(** * What fork gets *)

Lemma cloned_start P s n s1 :
  pt_wf s P -> 0 < n < MAX_PAGES -> ~ fs_owned (pa s) n -> fs_inv (pa s1) ->
  (forall q, fs_owned (pa s1) q <-> fs_owned (pa s) q \/ q = n) ->
  (forall q, q <> n -> fs_frame (pa s1) q = fs_frame (pa s) q) ->
  (forall i, idx i -> i <> 511 -> entry (pm s1) (n * 4096) i = 0) ->
  (forall x, x < n * 4096 \/ n * 4096 + 4096 <= x -> pm s1 x = pm s x) ->
  cloned P (n * 4096) s 0 s1.
Proof.
  intros Hwf Hn Hf Hi Ho Hfr Hz Hm.
  destruct (empty_root_wf s1 n Hi Hn ltac:(apply Ho; by right) Hz) as (WC & LC & TC).
  assert (HO : other_root P s s1).
  { apply other_root_intro; [done|done| |].
    - intros k Hk. apply Ho. left. by eapply table_owned.
    - intros k x Hk Hx. apply Hm. assert (k <> n); [|lia].
      intros ->. apply Hf. by eapply table_owned. }
  assert (Hsh : forall w, user_va w -> shared P s 0 w = false).
  { intros w [Hw _]. unfold shared. pose proof (Z.div_pos w 4096 Hw ltac:(lia)).
    destruct (Z.ltb_spec (w / 4096) 0); [lia|done]. }
  constructor.
  - apply HO.
  - done.
  - intros k Hk Hk2. apply TC in Hk as ->. apply (or_table _ _ _ HO) in Hk2. apply Hf. by eapply table_owned.
  - apply HO.
  - intros w Hw. rewrite Hsh by done. by apply HO.
  - intros w Hw. rewrite Hsh by done. by apply LC.
  - intros k Hk. apply Ho. by left.
  - intros k Hk. by apply TC in Hk as ->.
  - intros w Hw. by rewrite Hsh.
  - intros k Hk _. apply Hfr. congruence.
  - intros k x Hk _ Hx. apply Hm. assert (k <> n) by congruence. lia.
Qed.

Lemma cow_of_facts e :
  0 <= e < 2 ^ 64 -> pfn (cow_of e) = pfn e /\ present (cow_of e) = present e /\
  truthy (cow_of e .& PAGE_WRITABLE) = false /\
  (truthy (e .& PAGE_WRITABLE) = true -> truthy (cow_of e .& PTE_COW) = true).
Proof.
  intros He. unfold cow_of. destruct (truthy (e .& PAGE_WRITABLE)) eqn:Ew; [|by rewrite Ew].
  assert (Hnot : forall j, 0 <= j < 64 -> Z.testbit (not64 PAGE_WRITABLE) j = negb (j =? 1)).
  { intros j Hj. unfold not64, u64. rewrite Z.mod_pow2_bits_low, Z.lnot_spec by lia. f_equal.
    unfold PAGE_WRITABLE. rewrite Z.shiftl_spec by lia. destruct (Z.eqb_spec j 1) as [->|]; [done|].
    destruct (Z.ltb_spec j 1); [by rewrite Z.testbit_neg_r by lia|].
    by rewrite (Z.bits_above_log2 1 (j - 1)) by (simpl; lia). }
  split; [|split; [|split]].
  - assert (H : ((e .& not64 PAGE_WRITABLE) .| PTE_COW) .& PTE_ADDR_MASK = e .& PTE_ADDR_MASK).
    { rewrite Z.land_lor_distr_l. change (PTE_COW .& PTE_ADDR_MASK) with 0. rewrite Z.lor_0_r.
      rewrite <- Z.land_assoc. f_equal. }
    rewrite !addr_mask in H. lia.
  - rewrite !present_bit, Z.lor_spec, Z.land_spec, Hnot by lia. simpl. by rewrite andb_true_r, orb_false_r.
  - unfold PAGE_WRITABLE at 2. rewrite truthy_land_bit, Z.lor_spec, Z.land_spec, Hnot by lia. simpl.
    by rewrite andb_false_r.
  - intros _. unfold PTE_COW. rewrite truthy_land_bit, Z.lor_spec by lia. by rewrite orb_true_r.
Qed.

Lemma clone_cloned s parent child s' :
  pt_wf s parent -> leaves_wf s parent ->
  clone_page_directory_cow parent s = (child, s') -> child <> 0 ->
  cloned parent child s (511 * 2 ^ 27) s'.
Proof.
  intros Hwf Hlw Hcl Hne. unfold clone_page_directory_cow in Hcl.
  destruct (negb (truthy parent)) eqn:E0; [by rewrite (root_truthy _ _ Hwf) in E0|].
  destruct (alloc_page_directory_spec s (tw_inv _ _ Hwf))
    as [(n & s1 & Ea & Hn & Hf & Hi & Ho & Hfr & Hz & Hm)|Ea]; rewrite Ea in Hcl; [|by injection Hcl as <- _].
  destruct (negb (truthy (n * 4096))) eqn:E1; [by rewrite truthy_frame in E1 by lia|].
  pose proof (cloned_start parent s n s1 Hwf Hn Hf Hi Ho Hfr Hz Hm) as Hc0.
  destruct (clone_loops parent (n * 4096) s1) as [[] s2| |] eqn:Efl; injection Hcl as <- <-; try done.
  exact (cloned_all parent (n * 4096) s Hlw s1 s2 Hwf Hc0 Efl).
Qed.

Lemma shared_all P s0 w : user_va w -> shared P s0 (511 * 2 ^ 27) w = present (leaf (pm s0) P w).
Proof.
  intros [Hw1 Hw2]. unfold shared. rewrite (proj2 (Z.ltb_lt _ _)); [done|]. apply Z.div_lt_upper_bound; lia.
Qed.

======

DIRECTIONS
Reproduce the records above exactly, from the first line to the line that holds "(forall x, x", inclusive, and omit everything after it.

WRITTEN SOLUTION
(** * What fork gets *)

Lemma cloned_start P s n s1 :
  pt_wf s P -> 0 < n < MAX_PAGES -> ~ fs_owned (pa s) n -> fs_inv (pa s1) ->
  (forall q, fs_owned (pa s1) q <-> fs_owned (pa s) q \/ q = n) ->
  (forall q, q <> n -> fs_frame (pa s1) q = fs_frame (pa s) q) ->
  (forall i, idx i -> i <> 511 -> entry (pm s1) (n * 4096) i = 0) ->
  (forall x, x < n * 4096 \/ n * 4096 + 4096 <= x -> pm s1 x = pm s x) ->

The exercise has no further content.